In the last few decades the space for comics has evaporated, as has newspaper circulation. The first thing to go was the adventure strip. There simply is not enough room to tell a story. Flash Gordon, and Terry and the Pirates are gone and they are not being replaced.  Then the strips that told personal and quieter stories disappeared including Mary Worth and Mary Perkins. Talented storytellers must look elsewhere. 

You can see (below) Mutt and Jeff had a deliberate pacing to the strip, they had the space for more dialogue and more artwork. In fact, it is the last TWO panels that are funny, not just the final one.

Now, BC has to quickly get in and out quickly with a punch line, without much build up.
  
Today if strips were printed using the same height they seem to only be diminished by about 25%. But they are not printed at the same height they are 40% shorter. This gives them less space for lettering, dialogue, and storytelling.
Here is a Blondie strip from 50 years ago. Note that if I take a current one and printed at the same height it’s about 25% shorter. But that is NOT the proportion it’s printed in today. The bottom one is.

Here is also Dick Tracy, an early strip, a current one, and then a current one in the proportion it’s being printed today.


Comics now have to make room for crossword puzzles and other features instead of filling up the column.


What is also missing  now are parents sitting down with their kids every night and teaching them how to read by reading comics with them. 

Comics are not extinct, but they are on the endangered species list. After all, they may lose their home, the newspaper.

There will not be another Golden Age of Radio...that time has passed.  Radio is still here, but its impact and influence has eroded. Don’t expect another Golden Age for comics. Their technology and economics have radically changed.

Perhaps that is why reprints today are so common: We can’t get these kind of strips anywhere else. Flash Gordon, Buck Rogers, Dick Tracy, Steve Canyon, Terry and the Pirates, Dondi, Peanuts, Gasoline Alley, Mary Perkins, and so many others are out there. If you reprint it, they will come.

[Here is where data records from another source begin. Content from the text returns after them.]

(** C5.  Whenever [dispatch] returns, what it returns is the action it was
    given, the very same value.  And it does return, given enough fuel, when the
    reducer is pure and the staged listeners just return. *)
Theorem dispatch_returns_action a st :
  (∀ fuel v st',
     dispatch ActionTypes code fuel a st = Some (Normal v, st') → v = a)
  ∧ (∀ f fuel,
       pure_reducer code (currentReducer st) f →
       wf st → isDispatching st = false → well_formed a →
       Forall (returning code) (array_at st (nextListeners st)) →
       length (array_at st (nextListeners st)) + 2 ≤ fuel →
       ∃ st', dispatch ActionTypes code fuel a st = Some (Normal a, st')).
Proof.
  split.
  - intros fuel v st'. destruct fuel as [|n]; simpl;
      (destruct (negb _); [done|]); (case_bool_decide; [done|]);
      (destruct (isDispatching st); [done|]); [done|].
    destruct (call _ _ _ _ _ _) as [[[s|e] st2]|]; [|done|done].
    destruct (notify _ _ _ _ _ _) as [[[w|e] st5]|]; [|done|done].
    by intros [= <- _].
  - intros f fuel Hr Hwf Hd Ha Hall Hfuel.
    destruct (dispatch_pure f fuel a st) as (st' & H & _); try done.
    by exists st'.
Qed.

Lemma dispatch_all_pure f n acts : ∀ st,
  pure_reducer code (currentReducer st) f →
  wf st → isDispatching st = false →
  array_at st (nextListeners st) = [] →
  Forall well_formed acts →
  ∃ st', dispatch_all ActionTypes code (S (S n)) acts st
           = Some (Normal VUndefined, st')
    ∧ currentState st' = foldl f (currentState st) acts
    ∧ isDispatching st' = false.
Proof.
  induction acts as [|a acts IH]; intros st Hr Hwf Hd Hnil Hacts.
  - by exists st.
  - apply Forall_cons in Hacts as [Ha Hacts].
    destruct (dispatch_pure f (S (S n)) a st)
      as (st1 & H1 & Hs & Hr1 & Hd1 & Harr & Hn & Hc & _); try done.
    { by rewrite Hnil. }
    { rewrite Hnil. simpl. lia. }
    destruct (IH st1) as (st' & H' & Hs' & Hd'); try done.
    + by rewrite Hr1.
    + destruct Hwf. unfold wf. rewrite Hc, Hn, Harr. done.
    + unfold array_at in *. by rewrite Hn, Harr.
    + exists st'. split; [|by rewrite Hs', Hs].
      cbn [dispatch_all]. by rewrite H1.
Qed.

(** C1.  Built without an enhancer around a pure reducer [f], the store
    starts in the state [f] makes of the preloaded state and the INIT
    action; after any run of well-formed actions [getState] gives the left
    fold of [f] over them from there. *)
Theorem dispatch_sequence_is_fold reducer f preloadedState actions c n :
  pure_reducer code reducer f →
  typeof preloadedState ≠ TFunction →
  Forall well_formed actions →
  ∃ st0 st,
    createStore ActionTypes code (S (S n)) reducer preloadedState VUndefined c
      = Some (Created st0)
    ∧ currentState st0
      = f preloadedState
          (VObject (ByStore 0) ProtoObject
             [("type", VString (INIT ActionTypes))])
    ∧ dispatch_all ActionTypes code (S (S n)) actions st0
      = Some (Normal VUndefined, st)
    ∧ getState st = (Normal (foldl f (currentState st0) actions), st).
Proof.
  intros Hpure Hpre Hacts. unfold createStore.
  rewrite (bool_decide_eq_false_2 (typeof preloadedState = TFunction)) by done.
  cbn [andb]. rewrite bool_decide_eq_true_2 by done. cbn [negb].
  destruct Hpure as (id & -> & Hcode).
  rewrite bool_decide_eq_true_2 by done. cbn [negb action_literal].
  set (st00 := set_literals _ _).
  set (a0 := VObject _ _ _).
  destruct (dispatch_pure f (S (S n)) a0 st00)
    as (st0 & H0 & Hs & Hr0 & Hd0 & Harr & Hn & Hc & _); try done.
  { by exists id. }
  { unfold wf. simpl. lia. }
  { simpl. lia. }
  rewrite H0.
  destruct (dispatch_all_pure f n actions st0) as (st & H & Hst & Hd); try done.
  - rewrite Hr0. by exists id.
  - unfold wf. rewrite Hc, Hn, Harr. simpl. lia.
  - unfold array_at. by rewrite Hn, Harr.
  - exists st0, st. split_and!; try done.
    unfold getState. by rewrite Hd, Hst.
Qed.
(** *** More fuel changes nothing *)

Lemma run_Call_S n f args k st :
  run ActionTypes code (S n) (Call f args k) st
  = match call ActionTypes code n f args st with
    | Some (r, st) => run ActionTypes code n (k r) st
    | None => None
    end.
Proof. done. Qed.

Lemma dispatch_S n a st :
  dispatch ActionTypes code (S n) a st
  = if negb (isPlainObject a) then
      Some (Abrupt (StoreError ActionNotPlainObject), st)
    else if bool_decide (typeof (get a "type") = TUndefined) then
      Some (Abrupt (StoreError ActionTypeUndefined), st)
    else if isDispatching st then
      Some (Abrupt (StoreError DispatchWhileReducing), st)
    else
      let st := set_isDispatching true st in
      match call ActionTypes code n (currentReducer st) [currentState st; a] st with
      | None => None
      | Some (Abrupt e, st) => Some (Abrupt e, set_isDispatching false st)
      | Some (Normal s, st) =>
          let st := set_isDispatching false (set_currentState s st) in
          let st := set_currentListeners (nextListeners st) st in
          match notify ActionTypes code n (currentListeners st) 0 st with
          | Some (Normal _, st) => Some (Normal a, st)
          | r => r
          end
      end.
Proof. done. Qed.

Lemma notify_S n l i st :
  notify ActionTypes code (S n) l i st
  = match array_at st l !! i with
    | None => Some (Normal VUndefined, st)
    | Some listener =>
        match call ActionTypes code n listener []
                (set_invoked (invoked st ++ [listener]) st) with
        | Some (Normal _, st) => notify ActionTypes code n l (S i) st
        | r => r
        end
    end.
Proof. done. Qed.

Lemma call_replaceReducer_S n args st :
  call ActionTypes code (S n) (VNative NReplaceReducer) args st
  = replaceReducer ActionTypes code n (arg 0 args) st.
Proof. done. Qed.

It would be easy to end The Century of Comics in 1995. That was the final year for Calvin and Hobbes, the Far Side and Bloom County. It would be exactly 100 years and would be symmetrical. But as the New York Times pointed out the ending of eras are fuzzy.


Yet again, what are we leaving behind?



We have already lost the comic books we knew.

Roy Thomas wrote in the Golden Age of DC Comics, “'The Golden Age of Comic Books is seven. …The Golden Age is basically a state of mind. It has more to do with the age, attitudes, and mental receptiveness of a given reader of the time he first encounters the art form, rather than with any precise chronological period—let alone with any allegedly objective standards of quality. And yet, that said, almost every fan knows that when someone refers to 'The Golden Age of Comics' —a somewhat sloppier term, since technically that would include newspaper comic-strips, as well—he's talking about some decades-past time when comic books and super-heroes were both new and shining things.”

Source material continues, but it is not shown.